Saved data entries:
(* ===== verification/EvmSpec.v ===== *)
(** * What a run preserves

    The promises of the state database that the machine relies on, the invariant of a running
    call, and the rules by which the instructions are proved against them. *)

From S2P Require Import Prelude Rlp AccountKey EvmWord EvmCode EvmMem EvmParams EvmState EvmGas EvmOps EvmTable EvmRun.

Module Spec.
Export Run.

(** ** The promises of the state database *)

Definition is_addr (a : Address) : Prop := length a = 20%nat.

(** A key whose validation does not fault: its public keys are points, and a key of roles has
    one. *)
Fixpoint sound_key (k : AccountKey) : Prop :=
  match k with
  | AccountKeyRoleBased keys => keys <> [] /\ (fix all (keys : list AccountKey) : Prop :=
                                                match keys with [] => True | k :: keys => sound_key k /\ all keys end) keys
  | _ => key_ok k
  end.

(** [alike] relates databases from which the same can be read, [same] those that agree on what
    contracts own; [within id g s] holds when the snapshot [id], taken in the state [g], can be
    reverted to from [s]. *)
Class StateRel {vms : VMState} := {
  good : DB -> Prop;
  alike : DB -> DB -> Prop;
  same : DB -> DB -> Prop;
  within : Z -> DB -> DB -> Prop
}.

Section laws.
Context {vms : VMState} {rel : StateRel}.

(** A well-formed later state, from which every earlier snapshot can still be reverted to. *)
Definition ext (s s' : DB) : Prop := good s' /\ forall id g, within id g s -> within id g s'.
Definition reads {A} (f : DB -> A * DB) : Prop := forall s, good s -> ext s (f s).2 /\ alike s (f s).2.
Definition quiet (f : DB -> DB) : Prop := forall s, good s -> ext s (f s) /\ same s (f s).
Definition changes (f : DB -> DB) : Prop := forall s, good s -> ext s (f s).
End laws.

(** Getters leave the database alike, and the changes that are not to what contracts own
    (refunds, access lists, preimages, empty accounts) leave it the same; every operation keeps
    earlier snapshots; reverting leads back to the state of the snapshot; the code of an account is
    the one its code hash stands for, and its key can be validated against. *)
Class StateLaws {vms : VMState} {rel : StateRel} (hash : bytes -> Hash) := {
  #[global] same_preorder :: PreOrder same;
  #[global] alike_preorder :: PreOrder alike;
  law_alike s s' : alike s s' -> same s s';
  law_GetBalance a : is_addr a -> reads (dbGetBalance a);
  law_GetNonce a : is_addr a -> reads (dbGetNonce a);
  law_GetCodeHash a : is_addr a -> reads (dbGetCodeHash a);
  law_GetCode a : is_addr a -> reads (dbGetCode a);
  law_GetCodeSize a : is_addr a -> reads (dbGetCodeSize a);
  law_GetVmVersion a : is_addr a -> reads (dbGetVmVersion a);
  law_GetState a k : is_addr a -> reads (dbGetState a k);
  law_GetCommittedState a k : is_addr a -> reads (dbGetCommittedState a k);
  law_HasSelfDestructed a : is_addr a -> reads (dbHasSelfDestructed a);
  law_Exist a : is_addr a -> reads (dbExist a);
  law_Empty a : is_addr a -> reads (dbEmpty a);
  law_IsProgramAccount a : is_addr a -> reads (dbIsProgramAccount a);
  law_GetKey a : is_addr a -> reads (dbGetKey a);
  law_AddRefund g : quiet (dbAddRefund g);
  law_SubRefund g s s' : good s -> dbSubRefund g s = Ok s' -> ext s s' /\ same s s';
  law_AddAddress a : is_addr a -> quiet (dbAddAddressToAccessList a);
  law_AddSlot a k s s' : is_addr a -> good s -> dbAddSlotToAccessList a k s = Ok s' -> ext s s' /\ same s s';
  law_AddPreimage h p : quiet (dbAddPreimage h p);
  law_SubBalance_zero a : is_addr a -> quiet (dbSubBalance a 0);
  law_AddBalance_zero a : is_addr a -> quiet (dbAddBalance a 0);
  law_CreateEmpty a f r s s' : is_addr a -> good s -> dbExist a s = (false, s') ->
    ext s' (dbCreateSmartContractAccount a f r s') /\ same s' (dbCreateSmartContractAccount a f r s');
  law_CreateSmartContract a h k f r : is_addr a -> sound_key k -> changes (dbCreateSmartContractAccountWithKey a h k f r);
  law_CreateEOA a h k : is_addr a -> sound_key k -> changes (dbCreateEOA a h k);
  law_SubBalance a v : is_addr a -> changes (dbSubBalance a v);
  law_AddBalance a v : is_addr a -> changes (dbAddBalance a v);
  law_IncNonce a : is_addr a -> changes (dbIncNonce a);
  law_SetNonce a n : is_addr a -> changes (dbSetNonce a n);
  law_SetCode a c s : is_addr a -> len c <= MaxCodeSize -> good s -> ext s (dbSetCode a c s).2;
  law_SetState a k v : is_addr a -> changes (dbSetState a k v);
  law_SetTransientState a k v : changes (dbSetTransientState a k v);
  law_SelfDestruct a : is_addr a -> changes (dbSelfDestruct a);
  law_SelfDestruct6780 a : is_addr a -> changes (dbSelfDestruct6780 a);
  law_AddLog a t d : changes (dbAddLog a t d);
  law_Snapshot s : good s -> ext s (dbSnapshot s).2 /\ alike s (dbSnapshot s).2 /\ within (dbSnapshot s).1 s (dbSnapshot s).2;
  law_Revert id g s : good s -> within id g s -> exists s', dbRevertToSnapshot id s = Ok s' /\ ext g s' /\ alike g s';
  law_code_len a s : is_addr a -> good s -> len (dbGetCode a s).1 < 2 ^ 63;
  law_code_hash a s : is_addr a -> good s -> let '(h, s1) := dbGetCodeHash a s in
    (dbGetCode a s1).1 = [] \/ hash (dbGetCode a s1).1 = h;
  law_key a s : is_addr a -> good s -> sound_key (dbGetKey a s).1
}.

Section spec.
Context {word : Uint256} {wspec : Uint256Spec} {vms : VMState} {rel : StateRel}.
Context (hash : bytes -> Hash) {laws : StateLaws hash}.

Lemma ext_good s s' : ext s s' -> good s'.
Proof. by intros []. Qed.
Lemma ext_refl s : good s -> ext s s.
Proof. by split. Qed.
Lemma ext_trans s1 s2 s3 : ext s1 s2 -> ext s2 s3 -> ext s1 s3.
Proof. intros [_ H1] [H2 H3]. split; [done|]. eauto. Qed.

(** ** Analyses *)

(** The cached analyses are those of the codes with that hash. *)
Definition cache_ok (m : gmap Hash bytes) : Prop := forall code bits, len code < 2 ^ 63 ->
  m !! hash code = Some bits -> codeBitmap (E:=vmPanic) code = Ok bits.

(** A contract as the machine builds it: twenty-byte addresses, code and input of real slices,
    the analysis of its own code, and a code hash that stands for the code. *)
Record contract_ok (c : Contract) : Prop := {
  co_self : is_addr (c_self c);
  co_caller : is_addr (c_CallerAddress c);
  co_code : len (c_Code c) < 2 ^ 63;
  co_input : len (c_Input c) < 2 ^ 63;
  co_hash : c_CodeHash c = zeroHash \/ hash (c_Code c) = c_CodeHash c;
  co_analysis : forall bits, c_analysis c = Some bits -> codeBitmap (E:=vmPanic) (c_Code c) = Ok bits
}.

(** ** The machine *)

Record evm_ok (e : EVM) : Prop := { eo_db : good (evm_StateDB e); eo_cache : cache_ok (evm_jumpdests e) }.

(** What a call leaves of the machine it started on. *)
Record evm_rel (e e' : EVM) : Prop := {
  er_depth : evm_depth e' = evm_depth e;
  er_readOnly : evm_readOnly e' = evm_readOnly e;
  er_ext : ext (evm_StateDB e) (evm_StateDB e');
  er_same : evm_readOnly e = true -> same (evm_StateDB e) (evm_StateDB e');
  er_cache : cache_ok (evm_jumpdests e')
}.

Lemma evm_rel_refl e : evm_ok e -> evm_rel e e.
Proof using laws. intros []. split; try done. Qed.
Lemma evm_rel_trans e1 e2 e3 : evm_rel e1 e2 -> evm_rel e2 e3 -> evm_rel e1 e3.
Proof using laws.
  intros [D1 R1 X1 S1 _] [D2 R2 X2 S2 C2]. split; try done; try congruence.
  - by eapply ext_trans.
  - intros Hr. etransitivity; [by apply S1|]. apply S2. congruence.
Qed.
Lemma evm_rel_ok e e' : evm_rel e e' -> evm_ok e'.
Proof. intros [_ _ X _ C]. split; [by eapply ext_good|done]. Qed.

(** Machines that differ in other fields than those of [evm_rel]. *)
Lemma evm_rel_fields e e1 e2 : evm_rel e e1 -> evm_depth e2 = evm_depth e1 -> evm_readOnly e2 = evm_readOnly e1 ->
  evm_StateDB e2 = evm_StateDB e1 -> evm_jumpdests e2 = evm_jumpdests e1 -> evm_rel e e2.
Proof. intros [] H1 H2 H3 H4. split; rewrite ?H1, ?H2, ?H3, ?H4; done. Qed.

(** A step of the database. *)
Lemma evm_rel_db e e1 db : evm_rel e e1 -> ext (evm_StateDB e1) db -> (evm_readOnly e = true -> same (evm_StateDB e1) db) ->
  evm_rel e (setDB db e1).
Proof using laws.
  intros [D R X S C] Hx Hs. split; try done.
  - by eapply ext_trans.
  - intros Hr. etransitivity; [by apply S|by apply Hs].
Qed.

(** ** Outcomes *)

(** [r] is a result with [Q] or a panic of the state database, never a fault of the machine, and
    lacks fuel only when [enough] does not hold. *)
Definition post {A} (enough : Prop) (r : res vmPanic A) (Q : A -> Prop) : Prop :=
  match r with Ok a => Q a | Err _ => True | Panic => False | NoFuel => ~ enough end.

Lemma post_mono {A} (E E' : Prop) r (Q Q' : A -> Prop) : (E' -> E) -> (forall a, Q a -> Q' a) -> post E r Q -> post E' r Q'.
Proof. intros HE HQ. destruct r; cbn; auto. Qed.
Lemma post_bind {A B} (E : Prop) (m : res vmPanic A) (k : A -> res vmPanic B) Q :
  post E m (fun a => post E (k a) Q) -> post E (m ≫= k) Q.
Proof. by destruct m. Qed.

Definition wp {A} (E : Prop) (m : M A) (Q : A -> St -> Prop) (s : St) : Prop := post E (m s) (fun r => Q r.1 r.2).
Definition ewp {A} (E : Prop) (m : EM A) (Q : A -> EVM -> Prop) (e : EVM) : Prop := post E (m e) (fun r => Q r.1 r.2).

Lemma wp_mono {A} (E E' : Prop) (m : M A) (Q Q' : A -> St -> Prop) s :
  (E' -> E) -> (forall a s', Q a s' -> Q' a s') -> wp E m Q s -> wp E' m Q' s.
Proof. intros HE HQ. apply post_mono; [done|]. intros [a s'] Hq. by apply HQ. Qed.
Lemma wp_bind {A B} (E : Prop) (m : M A) (k : A -> M B) Q s : wp E m (fun a s' => wp E (k a) Q s') s -> wp E (m ≫= k) Q s.
Proof. unfold wp, mbind, M_bind. destruct (m s) as [[a s']| | |]; done. Qed.
Lemma wp_ret {A} (E : Prop) (a : A) Q s : Q a s -> wp E (mret a) Q s.
Proof. done. Qed.
Lemma wp_get {A} (E : Prop) (f : St -> A) Q s : Q (f s) s -> wp E (get f) Q s.
Proof. done. Qed.
Lemma wp_modify (E : Prop) f Q s : Q tt (f s) -> wp E (modify f) Q s.
Proof. done. Qed.
Lemma wp_lift {A} (E : Prop) (r : res vmPanic A) Q s : post E r (fun a => Q a s) -> wp E (lift r) Q s.
Proof. unfold wp, lift. by destruct r. Qed.

Lemma ewp_mono {A} (E E' : Prop) (m : EM A) (Q Q' : A -> EVM -> Prop) e :
  (E' -> E) -> (forall a e', Q a e' -> Q' a e') -> ewp E m Q e -> ewp E' m Q' e.
Proof. intros HE HQ. apply post_mono; [done|]. intros [a e'] Hq. by apply HQ. Qed.
Lemma ewp_bind {A B} (E : Prop) (m : EM A) (k : A -> EM B) Q e : ewp E m (fun a e' => ewp E (k a) Q e') e -> ewp E (m ≫= k) Q e.
Proof. unfold ewp, mbind, EM_bind. destruct (m e) as [[a e']| | |]; done. Qed.
Lemma ewp_ret {A} (E : Prop) (a : A) Q e : Q a e -> ewp E (mret a) Q e.
Proof. done. Qed.

(** Getters and changes of the database in a call of [evm.go]. *)
Lemma ewp_stRead {A} (E : Prop) (f : DB -> A * DB) e0 Q e : evm_rel e0 e -> reads f ->
  (forall a e', (f (evm_StateDB e)).1 = a -> evm_rel e0 e' -> e' = setDB (f (evm_StateDB e)).2 e -> Q a e') -> ewp E (stRead f) Q e.
Proof using laws.
  intros Hr Hf HQ. unfold ewp, stRead. destruct (Hf (evm_StateDB e)) as [Hx Hs]; [apply (evm_rel_ok _ _ Hr)|].
  destruct (f (evm_StateDB e)) as [a db] eqn:Hfe. cbn in *. eapply HQ; [done| |done]. eapply evm_rel_db; [done|done|]. intros _. by apply law_alike.
Qed.
Lemma ewp_stDo (E : Prop) (f : DB -> DB) e0 Q e : evm_rel e0 e -> changes f -> (evm_readOnly e0 = true -> quiet f) ->
  (forall e', evm_rel e0 e' -> e' = setDB (f (evm_StateDB e)) e -> Q tt e') -> ewp E (stDo f) Q e.
Proof using laws.
  intros Hr Hf Hq HQ. unfold ewp, stDo, evmModify. cbn. apply HQ; [|done]. pose proof (evm_rel_ok _ _ Hr) as [Hg _].
  apply evm_rel_db; [done|by apply Hf|]. intros Hro. by apply (Hq Hro).
Qed.
End spec.
End Spec.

Problem description
The answer is the lines above between the line holding "s) (fun r => Q r.1 r.2)." and the line holding "E (m ≫= k) Q s.", inclusive, each written out exactly, and no others.

Reply
Definition wp {A} (E : Prop) (m : M A) (Q : A -> St -> Prop) (s : St) : Prop := post E (m s) (fun r => Q r.1 r.2).
Definition ewp {A} (E : Prop) (m : EM A) (Q : A -> EVM -> Prop) (e : EVM) : Prop := post E (m e) (fun r => Q r.1 r.2).

Lemma wp_mono {A} (E E' : Prop) (m : M A) (Q Q' : A -> St -> Prop) s :
  (E' -> E) -> (forall a s', Q a s' -> Q' a s') -> wp E m Q s -> wp E' m Q' s.
Proof. intros HE HQ. apply post_mono; [done|]. intros [a s'] Hq. by apply HQ. Qed.
Lemma wp_bind {A B} (E : Prop) (m : M A) (k : A -> M B) Q s : wp E m (fun a s' => wp E (k a) Q s') s -> wp E (m ≫= k) Q s.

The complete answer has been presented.